Reputation: 55
Following a tutorial I am learning on how to use Kmeans.
import pandas as pd
import numpy as np
import matplotlib.pyplot as plt
from matplotlib import style
style.use("ggplot")
from sklearn.cluster import KMeans
X = np.array([[1, 2],
[5, 8],
[1.5, 1.8],
[8, 8],
[1, 0.6],
[9, 11]])
kmeans = KMeans(n_clusters=2 )
kmeans.fit(X)
centroids = kmeans.cluster_centers_
labels = kmeans.labels_
print(centroids)
print(labels)
colors = ["g.","r.","c.","y."]
for i in range(len(X)):
print("coordinate:",X[i], "label:", labels[i])
plt.plot(X[i][0], X[i][1], colors[labels[i]], markersize = 10)
plt.scatter(centroids[:, 0],centroids[:, 1], marker = "x", s=150, linewidths = 5, zorder = 10)
plt.show()
I want to read a csv file and then instead of the array which is used above, have one of the dataframe columns.
I tried the following but I did't work
df=pd.read_csv("Output.csv",encoding='latin1')
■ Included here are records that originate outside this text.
(** * home-ci-reporter: the report lifecycle and artifact extraction

    A shallow embedding of [main.go] (commands [init], [step], [finalize]
    and [extract]) and the properties of its report state machine.

    Layout of the development:
    - [F64]: the binary64 arithmetic used by [Duration.Seconds] and by the
      success-rate computation, as correctly rounded operations on m * 2^e;
    - [GoTime]: [time.Time], [Time.Sub] and [Duration.Seconds];
    - [Base64]: [base64.StdEncoding.DecodeString];
    - the document model ([TestStep], [TestReport], ...), the process
      environment and the file system;
    - the commands, written against the external libraries (yaml, json,
      path/filepath) taken as an interface [Libs];
    - a reference instance of those libraries, to run the commands;
    - the facts about each of them, and the commands on concrete inputs. *)

From Stdlib Require Import ZArith Reals Lra Lia String Ascii List SpecFloat.
From stdpp Require Import gmap strings list fin_maps pretty.

Local Open Scope Z_scope.

(* ===================================================================== *)
(** * Part I: definitions                                                 *)
(* ===================================================================== *)

(** ** Go's [int]: 64-bit two's complement *)

Definition wrap64 (z : Z) : Z := (z + 2 ^ 63) mod 2 ^ 64 - 2 ^ 63.

Definition MaxInt : Z := 2 ^ 63 - 1.

(** ** Binary64 floating point

    A finite float is a pair m * 2^e.  Every operation returns the exact
    result rounded to the nearest value with a 53-bit significand, ties to
    even ([fl]).  The exponent range is left unbounded: the operands below
    are 64-bit integers, the constants 100 and 1e9, and quotients or
    products of those, so magnitudes stay within 2^-63 .. 2^70 (or are 0)
    and neither overflow nor gradual underflow can occur.  Signed zeros,
    infinities and NaN are not represented for the same reason. *)

Module F64.

Record float := Float { Fnum : Z; Fexp : Z }.

(** N / D rounded to the nearest integer, ties to the even one (D > 0). *)
Definition rne (N D : Z) : Z :=
  let q := N / D in
  let r := N mod D in
  if 2 * r <? D then q
  else if D <? 2 * r then q + 1
  else if Z.even q then q else q + 1.

(** (a / d) * 2^k as a fraction of integers. *)
Definition scale_num (a k : Z) : Z := a * 2 ^ Z.max 0 k.
Definition scale_den (d k : Z) : Z := d * 2 ^ Z.max 0 (- k).

(** The k with 2^52 <= (a / d) * 2^k < 2^53, for a, d > 0. *)
Definition shift53 (a d : Z) : Z :=
  let k0 := 52 - (Z.log2 a - Z.log2 d) in
  if 2 ^ 52 * scale_den d k0 <=? scale_num a k0 then k0 else k0 + 1.

(** The float nearest to (n / d) * 2^s, for d > 0. *)
Definition fl (n d s : Z) : float :=
  if n =? 0 then Float 0 0
  else
    let a := Z.abs n in
    let k := shift53 a d in
    Float (Z.sgn n * rne (scale_num a k) (scale_den d k)) (s - k).

(** [float64(z)] *)
Definition of_int (z : Z) : float := fl z 1 0.

(** [x / y], for y <> 0 *)
Definition div (x y : float) : float :=
  fl (Z.sgn (Fnum y) * Fnum x) (Z.abs (Fnum y)) (Fexp x - Fexp y).

(** [x * y] *)
Definition mul (x y : float) : float :=
  fl (Fnum x * Fnum y) 1 (Fexp x + Fexp y).

(** [x + y] *)
Definition add (x y : float) : float :=
  let e := Z.min (Fexp x) (Fexp y) in
  fl (Fnum x * 2 ^ (Fexp x - e) + Fnum y * 2 ^ (Fexp y - e)) 1 e.

Definition neg (x : float) : float := Float (- Fnum x) (Fexp x).

(** [int(x)]: the fraction is discarded (truncation towards zero); the
    values converted below are within the range of [int]. *)
Definition to_int (x : float) : Z :=
  if 0 <=? Fexp x then Fnum x * 2 ^ Fexp x
  else Z.quot (Fnum x) (2 ^ (- Fexp x)).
X=pd.DataFrame([['Column_1']])
I got the following error
ValueError: could not convert string to float: 'Column_1'
This is how my output looks when I use df.head
x id ... Column_name v Column_1
0 25 0001 ... NaN 854
1 28 0002 ... NaN 85,4
2 29 0003 ... NaN 1524
3 32 NaN ... NaN 0
4 85 0004 ... NaN 0
Upvotes: 2
Views: 1119
Reputation: 2810
When you run following command as in your question
X=pd.DataFrame([['Column_1']])
X now holds this:
0
0 Columns_1
The error is pretty clear as it is saying unable to convert 'Column_1' to float as kmeans
uses numbers data
you can simplay select your first column as;
X=df[['your_first_col_name']]
Edit To handle commas you can use:
df['Column_1']=df['Column_1'].str.replace(',','.')
One more way to handle data that contains ','
instead of '.'
for decimals as is the case with European format, is to declare decimal
argument while reading csv
so, if original data is like this:
A
1253
1253,5
12578,8
148,45
124589
we can read this data as
df=pd.read_csv('c2.csv', decimal=',')
and output will be
0 1253.00
1 1253.50
2 12578.80
3 148.45
4 124589.00
Name: A, dtype: float64
Upvotes: 2